1
votes

I am building a Multi-tenant SaaS app, where I have many customers (can span from hundreds to thousands). Each of these customers have customers of their own, who can make accounts and interact on our app. I am using Node for my server and MongoDB for the Database.

Currently, my approach to storing my tenants' data is placing all their data in one database and to use Mongodb Sharding to partition all my tenant's data and scale up when I need it in the future. MongoDB sharding seems to me like a great way to partition and manage my data.

However, there are some people who recommend that I should have one database for each tenant. They say it is better, as it is easier to "migrate/manage/scale" and "more secure". I would like to get a second opinion on this.

Giving each tenant a database increases the complexity of my app, so I would like to know if its really necessary.

I would be grateful for any insights. Thank you in advance for your answer!

1

1 Answers

4
votes

These are my opinions and would love to discuss.

There are several well-known ways to store tenant based data. I think it depends on your solution, budget, size of the team and where you want to put the complexity.

  • Database system instance per tenant: We generally use this method for on-premise solutions. Tenants use and manage their own database instance on their own server/cloud.
  • Database per tenant: This is the most secure way to isolate tenants' data from each others for a cloud solution. But needs extra efforts for maintenance and management (backing-up, development changes, reindexing, etc). Furthermore, the application should be able to handle / pool the connection for per database.
  • Schema per tenant (in MongoDb world this will not be possible since it does not have schema)
  • Table/collection per tenant:
  • Row / document per tenant: Provides weak isolation. And have to be optimized well for each kind of queries. However, easiest way to maintain.

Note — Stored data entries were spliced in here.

(* ===== verification/Conversation.v ===== *)
(** What an agent asks the page to do (src/ui/src/components/conversation/
    conversationData.ts, utils.ts): reading the request for a client call,
    its operations on the scene, and what the conversation shows of tool
    calls. *)
From S2P Require Import Prelude JsNumber JsString JsValue JsOrder JsonUtils.

(** ** utils.ts *)

(** [clampInt(n, lo, hi, def)]; the limits are integers. *)
Definition clampInt (n : value) (lo hi def : Z) : number :=
  let v := v_to_number n in
  if negb (is_finite v) then int def else math_min (math_max (math_trunc v) (int lo)) (int hi).

(** The same as a count, for [slice(0, n)]. *)
Definition clampCount (n : value) (lo hi def : Z) : nat :=
  match clampInt n lo hi def with Fin k => Z.to_nat (k / scale) | _ => 0 end.

Definition SENSITIVE : list string :=
  ["secret"; "token"; "auth"; "apikey"; "api_key"; "password"; "passwd"; "session"; "cookie"].

Definition isSensitiveKey (k : string) : bool := existsb (fun p => includes p (to_lower k)) SENSITIVE.

(** ** Readers *)

Definition asTrimmedString (v : value) : string := match v with VString s => trim s | _ => "" end.

Definition asStringArray (v : value) : list string :=
  match v with
  | VArray l => List.filter truthy_str (map (fun item => default "" (as_string item)) l)
  | _ => []
  end.

Definition tstr (k : string) (o : obj value) : string := asTrimmedString (prop k o).
Definition record (k : string) (o : obj value) : obj value := safeObject (prop k o).

(** [s || undefined]. *)
Definition or_undefined (s : string) : option string := if truthy_str s then Some s else None.

Definition RPC_SIDE_EFFECT_KINDS : list string :=
  ["dom_click"; "dom_set_value"; "dom_apply"; "entity_apply"; "media_play"; "media_pause"; "media_observe";
   "navigate"; "open_url"; "page_eval"].

(** [v === true]. *)
Definition is_true (v : value) : bool := bool_decide (v = VBool true).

Considering a solution that is maintained by a very small team (2 or 3 people): I would use document-based isolation (with a field tenantId) and have several sharded clusters to scale the tenant data by using tenants' names' initials as sharding key.

  • cluster#01: Tenants with the names starts with A-H
  • cluster#02: Tenants with the names starts with H-S
  • ...

Considering a cloud solution that is used by thousands of customers worldwide and maintained by a large team: Probably I will go with having sharded clusters (in different country locations), and spread the tenants into the respective sharded cluster by tenant's location and have database per tenant.

Considering an enterprise solution: I prefer to offer on-premise to customers.

Additionally to all above: I can consider to use slave replica sets to execute the read operations rather than using the primary instance.